4. M. A... soutient, sans être contredit par la ville de Paris, que les tâches qui lui ont réellement été confiées, à la suite de l'arrêté de changement d'affectation attaqué, ont consisté à recopier des modèles-types de lettres administratives courantes, en réponse aux demandes de tutelles des mineurs, et à adresser des bordereaux de notification aux secteurs des arrêts en matière d'assistance éducative. Il ajoute sans davantage être contredit par la ville de Paris qu'il s'est trouvé isolé à la direction de l'action sociale, de l'enfance et de la santé, n'ayant plus aucune relation professionnelle avec ses collègues et les autres services de la ville de Paris.

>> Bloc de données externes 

(* ===== verification/Prelude.v ===== *)
(** * Programs of dsa-stdexec: verification library

    The repository measures RPC workloads on software and on Intel DSA/IAA
    work queues.  What it claims about them rests on a pipeline of Python
    programs that run a profiling binary, check the JSON reports it leaves, and
    package the comparison.  Other Python programs draw the measurements of the
    hardware evaluation, turn papers into text, and fill PDF forms.  This library
    models these programs, function by function, and proves what their exit codes,
    files and pages mean.

    ** The programs

    The evidence pipeline, under src/accel-rpc:
    - tonic-profile/scripts/claim_package_contract.py: the contract of a claim
      package.  It validates the package's manifest against the two upstream
      workload manifests and plans twelve reports in three families.
    - tonic-profile/scripts/proof_runner_common.py: process helpers.  They start
      a server, wait for its port, run a client, flush and stop the server.
    - tonic-profile/scripts/run_s01_workloads.py, run_s02_evidence.py and
      run_s03_idxd_evidence.py: three runners.  Each validates a workload
      manifest, runs server and client per workload, and validates the reports.
      S02 and S03 use the process helpers, S01 has its own.
    - tonic-profile/scripts/run_s04_claim_package.py: the package runner.  It
      starts the S02 and S03 verifiers and the summarizer as child processes and
      checks their outputs; some hardware failures fall back to fixture reports.
    - tonic-profile/scripts/summarize_s04_claim_package.py: the summarizer.  It
      reads the twelve reports and writes JSON, CSV and Markdown comparisons.
    - async-bench/scripts/export_control_floor.py: the exporter of the
      control-floor summary that the package refers to.

    The hardware evaluation, under src/hw-eval:
    - visualize_interactive.py writes two HTML pages with the traces of all runs;
      their JavaScript shows those that match the selected boxes.
    - plot_results.py draws six graphs of one run with a plotting library.

    Papers, under src/tools/paper-text: extract_paper_text.py writes the pages of
    a PDF as Markdown, sectionize_markdown.py replaces the pages by sections, and
    verify_paper_text.py checks the result.

    Forms, under src/.agents/skills/pdf/scripts: check_bounding_boxes.py checks the
    boxes of a form, extract_form_field_info.py and fill_fillable_fields.py list
    and fill form fields, extract_form_structure.py lists what stands on the pages
    of a form without fields, fill_pdf_form_with_annotations.py writes text on it,
    and convert_pdf_to_images.py, create_validation_image.py and
    check_fillable_fields.py convert pages, draw boxes and look for fields.

    ** The files

    The Python language and the parts of its library the programs use:
    - [Prelude]: results ([result], the exception monad), loops, strings.
    - [PyFloat]: binary64 arithmetic, [repr], fixed-point rendering, the order.
      [Rounding]: how far division and multiplication round up.
    - [PyVal]: JSON values, exceptions, insertion-ordered dictionaries, [==],
      [repr], [int()].   [PyPath]: pathlib.
    - [Json], [JsonOut]: [json.loads] with its error positions, [json.dumps];
      [JsonRound]: that reading undoes writing.
    - [PyColl]: [<], [sorted], [set], dictionaries with keys of any type, division.
    - [World]: the state of a program (files, streams, clock, children) and the
      monad [io] of its statements.  A statement that raises keeps what was done
      before; [print] raises for text with lone surrogates.  [Files]: what writing
      leaves of other files.
    - [Process]: [subprocess], sockets and time over an [environment], a record
      of functions that says how commands, files, ports and the clock behave.
      It is a parameter of every definition that starts or waits for something.
      [Popen] refuses arguments that cannot be encoded or contain a NUL and what
      the environment refuses; [connect_ex] refuses ports out of range and hosts
      the environment has no address for.
    - [PyRe], [PyReSpec]: text as code points, regular expressions with Python's
      backtracking matcher, and their relational semantics.  [Utf8]: encoding.
    - [Fixtures]: the tracked manifests and sample reports as a file system, on
      which the witnesses evaluate the model.

    The programs, one Module each, with definitions named as the functions:
    - [Contract] and [ContractSpec]: claim_package_contract.py.
    - [RunnerCommon] and [RunnerSpec]: proof_runner_common.py.
    - [Evidence]: the checks of manifests and reports that S02 and S03 share.
    - [S01], [S02], [S03], [S04] with their Spec files: the four runners.
    - [Summarize] and [SummarizeSpec]: the summarizer.
    - [ControlFloor] and [ControlFloorSpec]: the exporter.
    - [DashboardHtml], [Dashboard]: the text of the pages and the program that
      writes them; [DashboardPage]: the JavaScript of a page as operations on its
      state, with sessions of clicks and reloads as a step relation;
      [DashboardSpec], [HeatmapSpec]: their theorems.
    - [PlotResults] and [PlotResultsSpec]: the graphs.  A figure is the sequence of
      the calls made on it.
    - [ExtractPaperText], [SectionizeMarkdown], [VerifyPaperText]: the paper tools,
      with [PaperTextSpec] and, for all three together, [PaperPipeline].
    - [BoundingBoxes], [FormFields], [FormStructure], [FormAnnotations] and
      [FormImages] with their Spec files: the form scripts.

    ** What the theorems show

    - Manifests and reports: every [load_manifest], [validate_report] and
      [validate_summary] accepts exactly the documents a declarative predicate
      describes, and raises only the exceptions that are listed.  An accepted
      manifest plans each workload and endpoint once, over distinct files.
    - Processes: waiting for a port ends, within a bound after its deadline, and
      finds a server that accepts connections in time; a pair of server and client
      that succeeds has exit codes 0 on both sides; no child is left running,
      except a server that outlives SIGKILL by more than two seconds; each
      exception that leaves a run has a cause among its inputs.
    - Programs: exit code 0 of S02, S03, S04 and the summarizer implies the
      evidence they stand for in the files they leave behind, down to the bytes of
      the summarizer's outputs.
    - Composition: the plan of the contract makes the summarizer's table
      lookups succeed; what the exporter writes, its validation accepts; the CSV
      file reads back as the rows that were written.
    - Dashboards: every record is drawn once, at its place; in every session a
      click changes the boxes it is about, and the page then shows exactly the
      traces its checked boxes ask for, with one legend per label; a reload
      restores the boxes; every batch record has its cell in a heat map.
    - Graphs: the bars of the strategy comparison are the best rates, the cells of
      the heat maps the last ones, every subplot has a place of its own, and a
      successful run leaves the images of the figures.
    - Papers: what the extractor writes, the sectionizer splits into its pages;
      normalized text keeps its letters; the verifier passes exactly the papers
      with the required headings in which no numbered heading is smaller than the
      one just before it in its chapter.
    - Forms: the box check passes exactly when boxes do not overlap and are high
      enough; the two programs that fill forms open the output file only when every
      entry is in order, and leave in it what the PDF library writes, with each
      text at its field's box in the coordinates of the PDF; rows lie between neighbouring lines; converted pages are within
      the maximal size, although the size is computed with floats.
    - Flaws: what the programs do where they mean something else is shown on
      examples too, among them the KeyError of a label missing upstream, the
      fallback that hides a hardware failure, boxes that do not match what a page
      shows at first, sections and chapters out of order that pass, and check
      boxes without values.

    ** Fuel

    Python loops without a structural measure take fuel that is computed from
    the input and proved to be enough.  [json_loads] starts with twice the
    length of the text plus one, which [Json.json_loads_total] shows to suffice.
    [wait_for_port] polls every 50 ms, so its time-out divided by 50 ms rounds is
    enough ([RunnerSpec.wait_for_port_ends]); S01's loop is treated the same
    way.  [repr] of a float tries at most 17 digits, which always identify a
    double.  A repetition in a pattern may run once for each character that is
    left, which [PyReSpec.match_re_complete] shows to find every match.  The
    components of a field's name are at most as many as its value is deep
    ([FormFieldsSpec.name_components_total]).  A wait without a time-out for a
    child that never exits is the result [OutOfFuel].

    ** Parameters

    Third-party libraries and programs are parameters of the definitions that use
    them: [environment] for children and ports, the PDF and image libraries, the
    plotting library, pdftotext and pdfinfo, and the characters beyond ASCII that
    Unicode counts as letters or digits.  Most theorems hold for all of them; the
    hypotheses of the others state documented behaviour.

    ** Not modelled

    - argparse: a program starts from a record of its parsed arguments.
    - File names that cannot be encoded, outside the directories and arguments of
      the runners.
    - Symbolic links, permissions, file times and concurrent writers other than
      the environment; interpreter limits (recursion depth, 4300-digit integers).
    - run_s04_claim_package.py lines 41-417, [selected_device_path] apart, hold
      copies of the contract's functions, the same text, that lines 833-850 rebind
      to the contract module before [main] runs, or that nothing calls;
      run_s02_evidence.py and run_s03_idxd_evidence.py likewise hold local process
      helpers that nothing calls.  This dead code has no definitions.
    - [monkeypatch_pydpf_method] of fill_fillable_fields.py replaces a method of
      the PDF library, whose behaviour is a parameter.
    - The shell verifiers and the Rust profiling binary are child processes;
      their behaviour is the environment's.
    - src/dsa-stdexec/benchmark/visualize_interactive.py computes with data frames
      of a third-party package throughout.  The C++ library and the Rust crates are
      not Python. *)

From stdpp Require Export base tactics list strings gmap sorting pretty.
From Stdlib Require Export ZArith Lia.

En dernier lieu, il affirme, sans que la ville de Paris ne contredise ses affirmations, que cette affectation s'est traduite par une baisse de ses responsabilités et de son régime de primes et d'indemnités à hauteur d'une somme d'environ 3 800 euros.
5. Ainsi, si l'arrêté attaqué affecte formellement M. A... sur un emploi correspondant à son grade, il résulte de la situation administrative réelle de M. A..., non contestée par la ville de Paris, une dégradation objective de ses conditions de travail et une perte de rémunération conséquente, alors que le requérant n'a, en réalité, pas été affecté sur un poste correspondant à son grade et tenant compte de son handicap reconnu par la Maison départementale des personnes handicapés dès le 25 juin 2015. Le requérant est donc fondé à soutenir que la ville de Paris a entendu, par l'arrêté attaqué, en réalité de nouveau le sanctionner en raison de ses manquements professionnels passés, sans prendre en compte le trouble du spectre autistique de type syndrome d'Asperger dont il est atteint.
6. Dès lors, sans qu'il soit besoin d'examiner la régularité du jugement, ni les autres moyens soulevés par le requérant, M. A... est fondé à soutenir que c'est à tort que le Tribunal administratif de Paris a rejeté sa demande d'annulation de l'arrêté du 9 février 2018.
Sur les conclusions à fin d'injonction :
7. Aux termes de l'article L. 911-1 du code de justice administrative : " Lorsque sa décision implique nécessairement qu'une personne morale de droit public ou un organisme de droit privé chargé de la gestion d'un service public prenne une mesure d'exécution dans un sens déterminé, la juridiction, saisie de conclusions en ce sens, prescrit, par la même décision, cette mesure assortie, le cas échéant, d'un délai d'exécution. /La juridiction peut également prescrire d'office cette mesure. ".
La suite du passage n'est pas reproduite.